Un mana si épais, si dense qu'il prenait une forme corporelle et flottait dans l'air sous forme de flocons de neige. Peut-être que « flotter » était le mauvais terme... ils étaient figés sur place. C'était comme si...
« Le froid a arrêté le temps lui-même... »
Murmura Olivia. Festul se réveilla de son « sommeil » et éclata de rire.
« Le froid ? Ceci peut être considéré comme un four. La reine glaciale sait au moins comment prendre soin de ses invités. »
Tout le monde fixa Alexander avec un regard étrange. Il toussa et dit à Festul de se calmer... et surtout de fermer sa gueule ! Alan était sorti de son état d'ivresse ; bien qu'il respire encore profondément avec un sourire aux lèvres, il avait retrouvé sa lucidité.
« Avançons. »
Il ouvrit son inventaire et en sortit l'Arctic Titan 5000, au grand bonheur et à la surprise de Maxwell, qui se précipita dans le cockpit et ordonna à tout le monde d'entrer.
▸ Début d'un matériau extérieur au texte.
(* ===== verification/SshChannels.v ===== *)
(** * The channels of the custom SSH server

    [internal/sshserver/protocol/channel_handler.go] and the message loop of
    [custom_ssh.go].  A channel is an object, kept in a heap, that the table of
    the session, the loop and the goroutine of its shell refer to.  The handlers
    are functions; [step] interleaves the loop with the shells.  A panic of the
    loop ends the session, one of a shell the process: only the goroutine of a
    connection recovers. *)

From stdpp Require Import base list strings gmap relations.
From Stdlib Require Import ZArith Lia.
From S2P Require Import Prelude GoStrings GoChan SshWire CustomSsh.
Local Open Scope Z_scope.

Definition SSH_MSG_UNIMPLEMENTED : Z := 3.
Definition SSH_MSG_GLOBAL_REQUEST : Z := 80.
Definition SSH_MSG_REQUEST_FAILURE : Z := 82.
Definition SSH_MSG_CHANNEL_OPEN : Z := 90.
Definition SSH_MSG_CHANNEL_OPEN_CONFIRMATION : Z := 91.
Definition SSH_MSG_CHANNEL_OPEN_FAILURE : Z := 92.
Definition SSH_MSG_CHANNEL_DATA : Z := 94.
Definition SSH_MSG_CHANNEL_CLOSE : Z := 97.
Definition SSH_MSG_CHANNEL_REQUEST : Z := 98.
Definition SSH_MSG_CHANNEL_SUCCESS : Z := 99.
Definition SSH_MSG_CHANNEL_FAILURE : Z := 100.
Definition SSH_OPEN_UNKNOWN_CHANNEL_TYPE : Z := 3.

(** ** The state *)

Module Channel.
Record t := {
  ID : Z; Type_ : bytes; WindowSize : Z; PacketSize : Z; LocalWindow : Z; RemoteWindow : Z;
  Data : chan bytes; CloseChan : chan bool; Closed : bool }.
Definition set_chans (c : t) (d : chan bytes) (cl : chan bool) (closed : bool) : t :=
  {| ID := ID c; Type_ := Type_ c; WindowSize := WindowSize c; PacketSize := PacketSize c;
     LocalWindow := LocalWindow c; RemoteWindow := RemoteWindow c; Data := d; CloseChan := cl;
     Closed := closed |}.
Definition set_data (c : t) (d : chan bytes) : t := set_chans c d (CloseChan c) (Closed c).
Definition set_close (c : t) (cl : chan bool) : t := set_chans c (Data c) cl (Closed c).
End Channel.

Definition data_cap : nat := 100.
Definition close_cap : nat := 1.

(** The goroutine of [handleShell]: in the terminal handler, inside the [Close]
    of its channel, before its last send, before [closeChannel], and returned. *)
Inductive phase := InTerminal | Closing | Returning | Removing | Gone.
Record shell := Shell { its : nat; at_ : phase }.

Record Mux := { conn : Conn; heap : list Channel.t; channels : gmap Z nat; shells : list shell }.
Definition set_conn (m : Mux) (c : Conn) : Mux :=
  {| conn := c; heap := heap m; channels := channels m; shells := shells m |}.
Definition set_heap (m : Mux) (h : list Channel.t) : Mux :=
  {| conn := conn m; heap := h; channels := channels m; shells := shells m |}.
Definition set_channels (m : Mux) (cs : gmap Z nat) : Mux :=
  {| conn := conn m; heap := heap m; channels := cs; shells := shells m |}.
Definition set_shells (m : Mux) (l : list shell) : Mux :=
  {| conn := conn m; heap := heap m; channels := channels m; shells := l |}.

(** ** Handlers: they return, with or without an error, or panic *)

Inductive outcome (A : Type) := Did (a : A) | Failed | Panics.
Arguments Did {A} a. Arguments Failed {A}. Arguments Panics {A}.

Definition Mu (A : Type) : Type := Mux → outcome A * Mux.
#[global] Instance mu_ret : MRet Mu := λ A a m, (Did a, m).
#[global] Instance mu_bind : MBind Mu := λ A B k x m,
  match x m with (Did a, m) => k a m | (Failed, m) => (Failed, m) | (Panics, m) => (Panics, m) end.
Definition failed {A} : Mu A := λ m, (Failed, m).
Definition panics {A} : Mu A := λ m, (Panics, m).
(** The error is dropped. *)
Definition ignoring {A} (x : Mu A) : Mu unit := λ m,
  match x m with (Panics, m) => (Panics, m) | (_, m) => (Did (), m) end.

Definition send (msgType : Z) (payload : bytes) : Mu unit := λ m,
  match send_message msgType payload (conn m) with
  | (Some _, c) => (Did (), set_conn m c)
  | (None, c) => (Failed, set_conn m c)
  end.
Definition parse {A} `{Wire A} (reader : bytes) : Mu (A * bytes) :=
  match dec reader with Some r => mret r | None => failed end.
Definition on_session (g : Session.t → Session.t) : Mu unit := λ m,
  (Did (), set_conn m (with_session (g (session (conn m))) (conn m))).
(** The channel at an address, and the address of the channel with an ID. *)
Definition load (l : nat) : Mu Channel.t := λ m,
  match heap m !! l with Some c => (Did c, m) | None => (Panics, m) end.
Definition store (l : nat) (c : Channel.t) : Mu unit := λ m, (Did (), set_heap m (<[l := c]> (heap m))).
Definition registered (id : Z) : Mu (option nat) := λ m, (Did (channels m !! id), m).

Definition sendChannelOpenConfirmation (recipient sender window packet : Z) : Mu unit :=
  send SSH_MSG_CHANNEL_OPEN_CONFIRMATION (enc (recipient, (sender, (window, packet)))).
Definition sendChannelOpenFailure (recipient reasonCode : Z) (reason : bytes) : Mu unit :=
  send SSH_MSG_CHANNEL_OPEN_FAILURE (enc (recipient, (reasonCode, (reason, @nil Z)))).
Definition sendChannelSuccess (channelID : Z) : Mu unit := send SSH_MSG_CHANNEL_SUCCESS (enc channelID).
Definition sendChannelFailure (channelID : Z) : Mu unit := send SSH_MSG_CHANNEL_FAILURE (enc channelID).

Definition new_channel (id : Z) (channelType : bytes) (window packet : Z) : Channel.t :=
  {| Channel.ID := id; Channel.Type_ := channelType; Channel.WindowSize := window;
     Channel.PacketSize := packet; Channel.LocalWindow := window; Channel.RemoteWindow := 32768;
     Channel.Data := make_chan; Channel.CloseChan := make_chan; Channel.Closed := false |}.
(** Nothing is asked about a channel that has the number already. *)
Definition register (c : Channel.t) : Mu unit := λ m,
  (Did (), set_channels (set_heap m (heap m ++ [c])) (<[Channel.ID c := length (heap m)]> (channels m))).

Definition handleChannelOpen (payload : bytes) : Mu unit :=
  p ← parse (A := bytes * (Z * (Z * Z))) payload;
  let '((channelType, (sender, (window, packet))), _) := p in
  if negb (bool_decide (channelType = lit "session"))
  then sendChannelOpenFailure sender SSH_OPEN_UNKNOWN_CHANNEL_TYPE (lit "unsupported channel type")
  else
    _ ← register (new_channel sender channelType window packet);
    sendChannelOpenConfirmation sender sender window packet.

Definition handlePtyRequest (channelID : Z) (reader : bytes) (wantReply : bool) : Mu unit :=
  p ← parse (A := bytes * (Z * (Z * (Z * Z)))) reader;
  let '((_, (cols, (rows, _))), _) := p in
  _ ← on_session (λ s, Session.set_size s cols rows);
  if wantReply then sendChannelSuccess channelID else mret ().

Definition handleWindowChange (reader : bytes) : Mu unit :=
  p ← parse (A := Z * (Z * (Z * Z))) reader;
  let '((cols, (rows, _)), _) := p in
  on_session (λ s, Session.set_size s cols rows).

Definition start_shell (l : nat) : Mu unit := λ m, (Did (), set_shells m (shells m ++ [Shell l InTerminal])).
Definition handleShellRequest (l : nat) (channelID : Z) (wantReply : bool) : Mu unit :=
  _ ← (if wantReply then sendChannelSuccess channelID else mret ());
  start_shell l.

Definition handleChannelRequest (payload : bytes) : Mu unit :=
  p ← parse (A := Z * (bytes * bool)) payload;
  let '((recipient, (requestType, wantReply)), reader) := p : (Z * (bytes * bool)) * bytes in
  let refuse : Mu unit := if wantReply then ignoring (sendChannelFailure recipient) else mret () in
  a ← registered recipient;
  match a with
  | None => _ ← refuse; failed
  | Some l =>
      channel ← load l;
      if bool_decide (requestType = lit "pty-req") then handlePtyRequest (Channel.ID channel) reader wantReply
      else if bool_decide (requestType = lit "shell") then handleShellRequest l (Channel.ID channel) wantReply
      else if bool_decide (requestType = lit "window-change") then handleWindowChange reader
      else refuse
  end.

Definition unregister (id : Z) : Mu unit := λ m, (Did (), set_channels m (delete id (channels m))).

(** [closeChannel] and the body of [handleChannelClose]. *)
Definition closeChannel (channelID : Z) : Mu unit :=
  a ← registered channelID;
  match a with
  | None => mret ()
  | Some l =>
      channel ← load l;
      match close_chan (Channel.Data channel) with
      | None => panics
      | Some d =>
          _ ← store l (Channel.set_chans channel d (Channel.CloseChan channel) true);
          match close_chan (Channel.CloseChan channel) with
          | None => panics
          | Some cl =>
              _ ← store l (Channel.set_chans channel d cl true);
              unregister channelID
          end
      end
  end.
Definition handleChannelClose (payload : bytes) : Mu unit :=
  p ← parse (A := Z) payload;
  closeChannel p.1.

Definition handleGlobalRequest : Mu unit := ignoring (send SSH_MSG_REQUEST_FAILURE []).

(** [handleChannelData] looks the channel up under the lock and sends outside it. *)
Definition data_for (payload : bytes) : Mu (option (nat * bytes)) :=
  p ← parse (A := Z) payload;
  a ← registered p.1;
  mret (match a with
        | Some l => if is_empty p.2 then None else Some (l, p.2)
        | None => None
        end).
Definition push (l : nat) (data : bytes) : Mu bool :=
  channel ← load l;
  match try_send data_cap data (Channel.Data channel) with
  | Sent d => _ ← store l (Channel.set_data channel d); mret true
  | Full => mret false
  | SendPanics => panics
  end.

(** The error is an answer without a result. *)
Definition or_nothing {A} (x : Mu (option A)) : Mu (option A) := λ m,
  match x m with (Failed, m) => (Did None, m) | r => r end.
Alan sauta
sur le toit du véhicule.
« Tu ne montes pas ? »
Demanda Alexander. Tout le monde s'était déjà réfugié dans l'intérieur chauffé de l'Arctic Titan.
« Non... Je veux profiter de ça un moment. »
« Comme tu veux. »
Alexander ne perdit pas de temps à essayer de convaincre Alan ; il entra et savoura la chaleur ambiante.
Dans un grondement sourd, l'Arctic Titan commença à avancer, et un rire joyeux s'éleva du poste de pilotage.